Cosas en que dejé de creer
Dejé de creer en la gente mayor a muy temprana edad cuando oí los ruidos y vi los gestos tan raros que hacían para comunicarse conmigo como si yo fuera un subnormal.
Dejé de creer en las operaciones concretas y en Piaget, a los seis años.
Dejé de creer en los Reyes Magos, a los siete.
Dejé de creer que los niños venían en una cesta de flores, a los doce.
Deje de creer en mi padre, a los dieciséis.
Deje de creer en mis maestros, a los dieciocho.
Dejé de creer en el Santo Prepucio, a los diecinueve.
Dejé de creer en la monarquía, a los veinte.
Dejé de creer en mi patria, a los veintiuno.

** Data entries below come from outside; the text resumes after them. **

Fixpoint in_chars (a : ascii) (chars : string) : bool :=
  match chars with
  | EmptyString => false
  | String c rest => Ascii.eqb a c || in_chars a rest
  end.

(** [s.lstrip(chars)] *)
Fixpoint lstrip (chars s : string) : string :=
  match s with
  | EmptyString => EmptyString
  | String a rest => if in_chars a chars then lstrip chars rest else s
  end.

(** [s.rstrip(chars)] *)
Fixpoint rstrip (chars s : string) : string :=
  match s with
  | EmptyString => EmptyString
  | String a rest =>
      match rstrip chars rest with
      | EmptyString =>
          if in_chars a chars then EmptyString else String a EmptyString
      | kept => String a kept
      end
  end.

(** [s.strip(chars)]: leading and trailing characters of [chars] go. *)
Definition strip (chars s : string) : string := rstrip chars (lstrip chars s).

(** The characters [str.strip()] removes when called without argument. *)
Definition whitespace : string :=
  String " "%char (String "009"%char (String "010"%char
    (String "011"%char (String "012"%char (String "013"%char EmptyString))))).

(** [s.split(sep)] for a one-character separator: always at least one
    field, empty fields are kept. *)
Fixpoint split (sep : ascii) (s : string) : list string :=
  match s with
  | EmptyString => [EmptyString]
  | String a rest =>
      if Ascii.eqb a sep then EmptyString :: split sep rest
      else match split sep rest with
           | field :: fields => String a field :: fields
           | [] => [String a EmptyString]
           end
  end.

(** [sep.join(fields)] *)
Fixpoint join (sep : string) (fields : list string) : string :=
  match fields with
  | [] => EmptyString
  | [f] => f
  | f :: rest => f +:+ sep +:+ join sep rest
  end.

Definition first_char (s : string) : option ascii :=
  match s with
  | EmptyString => None
  | String a _ => Some a
  end.

Fixpoint last_char (s : string) : option ascii :=
  match s with
  | EmptyString => None
  | String a EmptyString => Some a
  | String _ rest => last_char rest
  end.

(** Every character of [s] is one of [chars]. *)
Fixpoint all_in (chars s : string) : bool :=
  match s with
  | EmptyString => true
  | String a rest => in_chars a chars && all_in chars rest
  end.

(** Every byte is below 128.  Under Python 2.7, which proxy.py targets,
    [str.encode()] first decodes its receiver as ASCII. *)
Definition is_ascii (s : string) : bool :=
  forallb (fun a => (nat_of_ascii a <? 128)%nat) (list_ascii_of_string s).

End Py.

(** ** The library module

    proxy.py imports [library], which is not part of the sources at hand. *)

Module library.

Record CacheEntry := { value : string; writtenAt : Z }.

(** Modelled from the spec: the class [library.KeyValueStore] is missing;
    section 3 gives it as a mapping from key to (value, last-write
    timestamp).  Clock readings are whole seconds. *)
Abbreviation KeyValueStore := (gmap string CacheEntry).

(** Modelled from the spec: [KeyValueStore.StoreValue] is missing; section
    4.1: unconditionally overwrites any entry for the key with the given
    value and the current timestamp. *)
Definition StoreValue (key val : string) (now : Z)
    (db : KeyValueStore) : KeyValueStore :=
  <[key := {| value := val; writtenAt := now |}]> db.

(** Modelled from the spec: [KeyValueStore.GetValue] is missing; section
    4.1: the stored value if an entry exists and
    [now - writtenAt <= maxAge], otherwise a miss.  The miss is Python's
    [None], here the [None] of [option]. *)
Definition GetValue (key : string) (maxAge now : Z)
    (db : KeyValueStore) : option string :=
  match db !! key with
  | Some e => if now - writtenAt e <=? maxAge then Some (value e) else None
  | None => None
  end.

(** Modelled from the spec: [library.ParseCommand] is missing; section 6
    gives the request line as [VERB KEY [PAYLOAD...]], tokens separated by
    single spaces, all tokens after the key rejoined as the payload.  The
    line terminator and surrounding blanks are trimmed first; a missing
    part is the empty string. *)
Definition ParseCommand (command : string) : string * string * string :=
  match Py.split " "%char (Py.strip Py.whitespace command) with
  | [] => (EmptyString, EmptyString, EmptyString)
  | [cmd] => (cmd, EmptyString, EmptyString)
  | cmd :: arg1 :: remainder => (cmd, arg1, Py.join " " remainder)
  end.

End library.

Import library.

(** ** Module constants of proxy.py *)

Definition SERVER_ADDRESS : string := "localhost".
Definition SERVER_PORT : Z := 7777.
Definition LISTENING_PORT : Z := 8888.
Definition MAX_CACHE_AGE_SEC : Z := 60.

(** The reply with which the backend signals an absent key. *)
Definition KEY_ABSENT : string := "Key does not exist!".

(** ** Effects *)

(** Calls on the collaborators, as they happen. *)
Inductive event :=
| SockOpen                                  (* socket.socket(AF_INET, SOCK_STREAM) *)
| SockConnect (addr : string) (port : Z)    (* sock.connect((addr, port)) *)
| SockSendAll (data : string)               (* sock.sendall(data) *)
| SockReadCommand                           (* library.ReadCommand(sock) *)
| SockClose                                 (* sock.close() on the backend socket *)
| CacheGet (key : string)                   (* cache.GetValue(key, ...) *)
| CacheStore (key val : string)             (* cache.StoreValue(key, val) *)
| ClientSend (data : string)                (* sock.send(data) on the client socket *)
| Accepted                                  (* library.ConnectClientToServer *)
| ClientClose.                              (* client_sock.close() *)

Inductive exn :=
| SocketError
| UnicodeDecodeError
| NameError (name : string).

Inductive outcome (A : Type) :=
| Returns (a : A)
| Raises (e : exn).
Arguments Returns {A} a.
Arguments Raises {A} e.

(** What the backend does during one connection of the proxy to it. *)
Record backend := {
  accepts : bool;             (* connect succeeds *)
  receives : bool;            (* sendall succeeds *)
  responds : option string    (* what ReadCommand returns; None: it raises *)
}.

(** What the client socket does with the [send] calls made on it while one
    connection is handled: [sock n] tells whether the call that comes after
    [n] earlier ones succeeds; otherwise it raises. *)
Definition client_socket : Type := nat -> bool.

Record world := { cache : KeyValueStore; trace : list event }.

(** The data of the [send] calls made on the client socket, in order. *)
Fixpoint client_lines (tr : list event) : list string :=
  match tr with
  | [] => []
  | ClientSend data :: rest => data :: client_lines rest
  | _ :: rest => client_lines rest
  end.

(** A computation changes the world and returns or raises; the world as it
    is when an exception is raised is kept. *)
Definition M (A : Type) : Type := world -> outcome A * world.

Definition ret {A} (a : A) : M A := fun w => (Returns a, w).

Definition raise {A} (e : exn) : M A := fun w => (Raises e, w).

Definition bind {A B} (m : M A) (k : A -> M B) : M B :=
  fun w =>
    match m w with
    | (Returns a, w') => k a w'
    | (Raises e, w') => (Raises e, w')
    end.

Notation "x <- m ;; k" := (bind m (fun x => k))
  (at level 100, m at next level, right associativity).
Notation "m ;;; k" := (bind m (fun _ => k))
  (at level 100, right associativity).

(** [try: body finally: cleanup] *)
Definition try_finally {A} (body : M A) (cleanup : M unit) : M A :=
  fun w =>
    let (r, w1) := body w in
    match cleanup w1 with
    | (Returns _, w2) => (r, w2)
    | (Raises e, w2) => (Raises e, w2)
    end.

Definition emit (e : event) : M unit :=
  fun w => (Returns tt, {| cache := cache w; trace := trace w ++ [e] |}).

(** [text.encode()] *)
Definition encode (text : string) : M string :=
  if Py.is_ascii text then ret text else raise UnicodeDecodeError.

(** A name that no enclosing scope binds. *)
Definition unbound_name {A} (name : string) : M A := raise (NameError name).

Definition run {A} (m : M A) (db : KeyValueStore) : outcome A * world :=
  m {| cache := db; trace := [] |}.

(** ** proxy.py *)

Section Connection.

(** The tokenizer of the library module. *)
Variable ParseCommand : string -> string * string * string.
(** The clock reading while the connection is handled. *)
Variable now : Z.
(** How the backend behaves for this connection. *)
Variable srv : backend.
(** The socket of the client being served. *)
Variable sock : client_socket.

Definition sock_connect (addr : string) (port : Z) : M unit :=
  emit (SockConnect addr port) ;;;
  if accepts srv then ret tt else raise SocketError.

Definition sock_sendall (data : string) : M unit :=
  emit (SockSendAll data) ;;;
  if receives srv then ret tt else raise SocketError.

Definition sock_ReadCommand : M string :=
  emit SockReadCommand ;;;
  match responds srv with
  | Some line => ret line
  | None => raise SocketError
  end.

Definition cache_StoreValue (name text : string) : M unit :=
  fun w =>
    (Returns tt,
     {| cache := StoreValue name text now (cache w);
        trace := trace w ++ [CacheStore name text] |}).

Definition cache_GetValue (name : string) (max_age : Z) : M (option string) :=
  fun w =>
    (Returns (GetValue name max_age now (cache w)),
     {| cache := cache w; trace := trace w ++ [CacheGet name] |}).

(** The socket is created and connected before the [try]; only what
    follows is covered by the [finally] that closes it. *)
Definition ForwardCommandToServer (msg_to_server : string * string * Z)
    : M string :=
  let '(command_line, server_addr, server_port) := msg_to_server in
  emit SockOpen ;;;
  sock_connect server_addr server_port ;;;
  try_finally
    (data <- encode command_line ;;
     sock_sendall data ;;;
     line <- sock_ReadCommand ;;
     ret (Py.strip Py.NL line))
    (emit SockClose).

Deje de creer en Dios, en la Virgen María y en todos los Santos, a los veintitrés.
Dejé de creer en el dios de Spinoza, a los veinticinco.
Deje de creer en la Dictadura del Proletariado, a los treinta.
Dejé de creer en el positivismo, a los treinta y cuatro.
Dejé de creer en la estadística no paramétrica, a los treinta y siete.
Dejé de creer en las mujeres, a los cuarenta.
Dejé de creer en el tabaco, a los cuarenta y cuatro.
Deje de creer en el alcohol, a los cuarenta y cinco.
Dejé de creer en el arte, a los cincuenta.
Dejé de creer en la nueva cocina, a los cincuenta y dos.
Dejé de creer en los bancos el día que solicité una hipoteca.
Deje de creer en los volátiles del Beato Angélico, a los cincuenta y tres.
Dejé de creer en la medicina oficial el día que leí Historia de la locura.
Dejé de creer en la informática a los sesenta, por sobredosis.
Dejé de creer en el priapismo, a los sesenta y cuatro.
Dejé de creer en la poesía a los sesenta y cinco.
Dejé de creer en la dieta disociada, a los setenta.
Dejé de creer en Borges, a los setenta y tres.
Dejé de creer en mí mismo el día que estiré la pata y lo dejé ipso facto, tú.